La bilancia per me è come una madre severa, di quelle che usano le punizioni come strumento educativo, non come la mia, che non mi ha mai negato il permesso di uscire. È la bilancia a vietarmi di cenare fuori il venerdì e il sabato. O il venerdì o il sabato. E il sabato esclude la domenica, è naturale. E in settimana niente sgarri, a meno di occasioni speciali, ma in quel caso bisogna recuperare il weekend. 
La bilancia non accetta scuse e giustificazioni. Non vale neppure la storia del ciclo - che tanto prendendo la pillola che blocca l'ovulazione la settimana di sospensione è solo un palliativo, ma a questo giro la faccio, tanto questo weekend avrò da studiare - per spiegare un aumento di peso: se sono ingrassata è perché ho mangiato troppo, tutto qui. 

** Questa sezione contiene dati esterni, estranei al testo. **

Lemma glob1_star_wf (base name : string) :
  FS.wf fs = true -> name ∈ FS.glob1_star fs base -> FS.wf_name name = true.
Proof.
  intros Hwf. unfold FS.glob1_star.
  destruct (FS.resolve fs base) as [[|es]|] eqn:Hr; try by intros ?%elem_of_nil.
  intros [_ Hin]%list_elem_of_filter.
  apply (dirnames_wf es); [|done]. by apply (resolve_wf fs base).
Qed.

Lemma has_magic_app (s t : string) :
  FS.has_magic (s +:+ t) = FS.has_magic s || FS.has_magic t.
Proof.
  induction s as [|a s IH]; [done|].
  rewrite str_app_cons. cbn [FS.has_magic]. rewrite IH. by rewrite !orb_assoc.
Qed.

Lemma has_magic_join_up (path : string) :
  FS.has_magic (PosixPath.join path "..") = FS.has_magic path.
Proof.
  destruct (join_relative path ".." eq_refl) as (glue & [->| ->] & ->);
    rewrite !has_magic_app; cbn; by rewrite orb_false_r.
Qed.

Lemma has_magic_base :
  FS.has_magic (PosixPath.join_all anchor [".."; ".."]) = FS.has_magic anchor.
Proof. cbn [PosixPath.join_all fold_left]. by rewrite !has_magic_join_up. Qed.

(** The way [glob] cuts the pattern of line 123 with [os.path.split]: the
    literal file name, the wildcard, and the directory part
    [anchor/../..]. *)
Lemma build_pattern_split :
  let base := PosixPath.join_all anchor [".."; ".."] in
  PosixPath.join_all anchor [".."; ".."; "*"; "compile_commands.json"]
  = PosixPath.join (PosixPath.join base "*") "compile_commands.json"
  /\ PosixPath.split (PosixPath.join (PosixPath.join base "*") "compile_commands.json")
     = (PosixPath.join base "*", "compile_commands.json")
  /\ PosixPath.split (PosixPath.join base "*") = (base, "*")
  /\ FS.has_magic "compile_commands.json" = false
  /\ FS.has_magic (PosixPath.join base "*") = true.
Proof.
  intros base. split; [done|].
  destruct (join_wf_name_end base "*" eq_refl) as [Ht Hend].
  split; [by apply split_join_file|].
  destruct (join_wf_name_end (PosixPath.join anchor "..") ".." eq_refl) as [Ht' Hend'].
  split; [by apply split_join_file|]. split; [done|].
  destruct (join_relative base "*" eq_refl) as (glue & _ & ->).
  rewrite !has_magic_app. cbn. by rewrite !orb_true_r.
Qed.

Invece certi giorni è buona e rassicurante. Diventa più indulgente, e posso anche smezzare una fetta di viennetta con la mia compagna di studio.
Io vorrei essere una persona stabile ed equilibrata, davvero, e smettere di predicare bene e razzolare male. Vorrei essere in grado di accettare un invito all'ultimo minuto, invece di accampare scuse surreali. Vorrei essere una fidanzata allegra e spiritosa, e chiedere al mio fidanzato di fermarsi a prendere la pizza quando esce dal lavoro alle nove e mezza e mangiarla direttamente dal cartone, il mercoledì sera (di sera, e per di più in mezzo alla settimana!) oppure scofanarci una vaschetta di gelato mentre guardiamo un film o rimanere a letto a farci le coccole la domenica mattina, anziché alzarmi per fare ciclette prima di andare a pranzo dai suoi. Vorrei andare a fare l'aperitivo con mio padre quando non lavora o andare insieme alla Roadhouse il giovedì sera che fanno gli hamburger a metà prezzo e ci andavamo sempre quando ero al ginnasio e aveva aperto da poco, e io prendevo sempre la bistecca ribeye con la patata al cartoccio con la panna acida, il burro e il bacon. Tutti e tre su un'unica patata al cartoccio! Di sera, e di giovedì. 
Ma non ce la faccio. Penso sempre di aver fatto tanti progressi perché ora mangio in pubblico, mangio la pasta, mangio le cose condite, venerdì sera vado ad un compleanno e sono contenta, ma sono più le cose che non riesco più a fare di quelle che ho ripreso a fare, sono sempre di più le cose che mi mettono in crisi di quelle che so di poter controllare. E attraverso questo limbo da ormai cinque anni, e dico sempre di voler guarire, ma.